>>

(* ===== verification/LedgerReconcile.v ===== *)
(** * Permit ledger: reconciliation

    [reconcile_attempts] and its staged variants of
    [crates/velnor-control/src/permit_ledger.rs]: the caller's attested live
    set and the durable Scale Set stages are checked one by one, and every
    permit nobody attested is marked uncertain. One definition per loop of
    the source; [fold_obs] is the [for] loop with its [continue] and early
    return. *)

From S2P Require Import Prelude LedgerData LedgerOps.
From stdpp Require Import base gmap sets list strings sorting.
#[local] Open Scope Z_scope.
#[local] Open Scope tx_scope.

Abbreviation rtx A := (ltx ReconcileReport A).

(** Loop state: the [observed_holders] set and the [confirmed] list, newest
    first (the source sorts it at the end). *)
Record Obs := { observed_holders : gset string; obs_confirmed : list string }.

Definition obs_see (holder : string) (o : Obs) : Obs :=
  {| observed_holders := {[ holder ]} ∪ observed_holders o; obs_confirmed := obs_confirmed o |}.
Definition obs_confirm (holder : string) (o : Obs) : Obs :=
  {| observed_holders := {[ holder ]} ∪ observed_holders o;
     obs_confirmed := holder :: obs_confirmed o |}.

Fixpoint fold_obs {X} (body : X -> Obs -> rtx Obs) (xs : list X) (o : Obs) : rtx Obs :=
  match xs with
  | [] => tx_ret o
  | x :: xs => let* o' := body x o in fold_obs body xs o'
  end.

(** [for (holder, lane, attempt_token) in alive]. *)
Definition check_alive (now : Z) (x : string * PermitLane * string) (o : Obs) : rtx Obs :=
  let '(holder, lane, attempt_token) := x in
  if decide (attempt_token = "" ∨ holder ∈ observed_holders o) then throw (StaleAttempt holder)
  else
  let* held := select_permit holder in
  match held with
  | None => throw (StaleAttempt holder)
  | Some p =>
      lane_mismatch holder lane p;;;
      if decide (p_attempt_token p ≠ attempt_token) then throw (StaleAttempt holder)
      else
      let* d := ensure_demand_tx holder lane "" (u64_of_i64 now) (u64_of_i64 now) Granted in
      grant_if_eligible holder now d;;;
      tx_ret (obs_confirm holder o)
  end.

(** The row a staged rotation may meet: the previous token before the ledger
    half committed, or the target with the recorded proof after it. *)
Definition rotation_stage_matches (db : LedgerDb) (holder : string)
    (previous_token : option string) (target_token : string) (p : PermitRow) : bool :=
  let completed_rotation_matches :=
    match p_recovery_claim_token p with Some t => bool_decide (t ≠ "") | None => false end
    && match p_recovery_previous_pid p with Some pid => bool_decide (0 < pid) | None => false end
    && bool_decide (p_recovery_previous_token p = previous_token) in
  if decide (previous_token = Some (p_attempt_token p)) then true
  else if decide (p_attempt_token p = target_token) then completed_rotation_matches
  else match previous_token with
       | None => match permit_token_migrations db !! holder with
                 | Some (token, _) => bool_decide (token = p_attempt_token p)
                 | None => false
                 end
       | Some _ => false
       end.

(** [for (holder, lane, previous_token, target_token) in staged_rotations]. *)
Definition check_staged_rotation (now : Z)
    (x : string * PermitLane * option string * string) (o : Obs) : rtx Obs :=
  let '(holder, lane, previous_token, target_token) := x in
  if decide (lane ≠ ScaleSet ∨ target_token = "" ∨ previous_token = Some ""
             ∨ previous_token = Some target_token ∨ holder ∈ observed_holders o)
  then throw (StaleAttempt holder)
  else
  let* db := get in
  match permits db !! holder with
  | None => throw (StaleAttempt holder)
  | Some p =>
      lane_mismatch holder ScaleSet p;;;
      if decide (p_attempt_token p = ""
                 ∨ rotation_stage_matches db holder previous_token target_token p = false)
      then throw (StaleAttempt holder)
      else
      let* d := ensure_demand_tx holder ScaleSet "" (u64_of_i64 now) (u64_of_i64 now) Granted in
      grant_if_eligible holder now d;;;
      tx_ret (obs_confirm holder o)
  end.

(** [for (holder, lane, attempt_token, target_demand_state) in staged_releases]. *)
Definition check_staged_release (x : string * PermitLane * string * DemandState) (o : Obs)
    : rtx Obs :=
  let '(holder, lane, attempt_token, target_demand_state) := x in
  if decide (lane ≠ ScaleSet)
  then throw (DemandLaneMismatch holder ScaleSet (PermitLane_as_str lane))
  else if decide (target_demand_state = Granted ∨ target_demand_state = LedgerData.Waiting
                  ∨ attempt_token = "" ∨ holder ∈ observed_holders o)
  then throw (StaleAttempt holder)
  else
  let* db := get in
  match permits db !! holder with
  | None =>
      match permit_demands db !! holder with
      | None => throw (StaleAttempt holder)
      | Some d =>
          if decide (d_lane d ≠ PermitLane_as_str lane)
          then throw (DemandLaneMismatch holder lane (d_lane d))
          else if decide (DemandState_parse (d_state d) ≠ Some target_demand_state)
          then throw (StaleAttempt holder)
          else tx_ret (obs_see holder o)
      end
  | Some p =>
      lane_mismatch holder ScaleSet p;;;
      if decide (p_attempt_token p ≠ attempt_token) then throw (StaleAttempt holder)
      else tx_ret (obs_confirm holder o)
  end.

(** [for (holder, lane, attempt_token) in staged_acquisitions]. *)
Definition check_staged_acquisition (x : string * PermitLane * string) (o : Obs) : rtx Obs :=
  let '(holder, lane, attempt_token) := x in
  if decide (lane ≠ ScaleSet ∨ attempt_token = "" ∨ holder ∈ observed_holders o)
  then throw (StaleAttempt holder)
  else
  let* db := get in
  match permits db !! holder with
  | None => tx_ret (obs_see holder o)
  | Some p =>
      lane_mismatch holder lane p;;;
      if decide (p_attempt_token p ≠ attempt_token) then throw (StaleAttempt holder)
      else tx_ret (obs_confirm holder o)
  end.

(** One row of [for (holder, raw_lane) in &recorded]; yields whether the
    holder was marked uncertain. *)
Definition mark_unobserved (now : Z) (o : Obs) (holder raw_lane : string) : rtx bool :=
  if decide (holder ∈ observed_holders o) then tx_ret false
  else
  match PermitLane_parse raw_lane with
  | None => throw (UnknownLane raw_lane)
  | Some lane =>
      let* db := get in
      let* changed :=
        update_permit holder (fun p => p_state p ≠ PermitState_as_str Cleaning)
          (permit_set_state (PermitState_as_str Uncertain) now (generation_column db)) in
      if decide (changed = 0) then tx_ret false
      else
      let* d := ensure_demand_tx holder lane "" (u64_of_i64 now) (u64_of_i64 now) Granted in
      grant_if_eligible holder now d;;;
      tx_ret true
  end.

Fixpoint mark_recorded (now : Z) (o : Obs) (recorded : list (string * string))
    (marked : list string) : rtx (list string) :=
  match recorded with
  | [] => tx_ret marked
  | (holder, raw_lane) :: recorded =>
      let* changed := mark_unobserved now o holder raw_lane in
      mark_recorded now o recorded (if (changed : bool) then holder :: marked else marked)
  end.

(** [SELECT holder, lane FROM permits]; the query has no [ORDER BY]. *)
Definition recorded_rows (db : LedgerDb) : list (string * string) :=
  (fun kv : string * PermitRow => (kv.1, p_lane kv.2)) <$> map_to_list (permits db).

Definition reconcile_attempts_with_staged_acquisitions (env : Env)
    (alive : list (string * PermitLane * string))
    (staged_rotations : list (string * PermitLane * option string * string))
    (staged_releases : list (string * PermitLane * string * DemandState))
    (staged_acquisitions : list (string * PermitLane * string)) : rtx Empty_set :=
  let now := i64_wrap (unix_now env) in
  let* o1 := fold_obs (check_alive now) alive {| observed_holders := ∅; obs_confirmed := [] |} in
  let* o2 := fold_obs (check_staged_rotation now) staged_rotations o1 in
  let* o3 := fold_obs check_staged_release staged_releases o2 in
  let* o4 := fold_obs check_staged_acquisition staged_acquisitions o3 in
  let* db := get in
  let* marked := mark_recorded now o4 (recorded_rows db) [] in
  modify (fun db => set_reconciled_column (generation_column db) db);;;
  commit {| marked_uncertain := merge_sort string_le marked;
            confirmed := merge_sort string_le (obs_confirmed o4) |}.

Definition reconcile_attempts_with_staged_releases (env : Env) alive staged_rotations
    staged_releases : rtx Empty_set :=
  reconcile_attempts_with_staged_acquisitions env alive staged_rotations staged_releases [].

Definition reconcile_attempts_with_staged (env : Env) alive staged : rtx Empty_set :=
  reconcile_attempts_with_staged_releases env alive staged [].

Definition reconcile_attempts (env : Env) alive : rtx Empty_set :=
  reconcile_attempts_with_staged env alive [].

<<

| Problem statement |
In the listing above, start at the line with "From S2P Require", go on through the line with "observed_holders : gset", and copy each of those lines exactly; leave out all the rest.

| Written solution |
From S2P Require Import Prelude LedgerData LedgerOps.
From stdpp Require Import base gmap sets list strings sorting.
#[local] Open Scope Z_scope.
#[local] Open Scope tx_scope.

Abbreviation rtx A := (ltx ReconcileReport A).

(** Loop state: the [observed_holders] set and the [confirmed] list, newest
    first (the source sorts it at the end). *)
Record Obs := { observed_holders : gset string; obs_confirmed : list string }.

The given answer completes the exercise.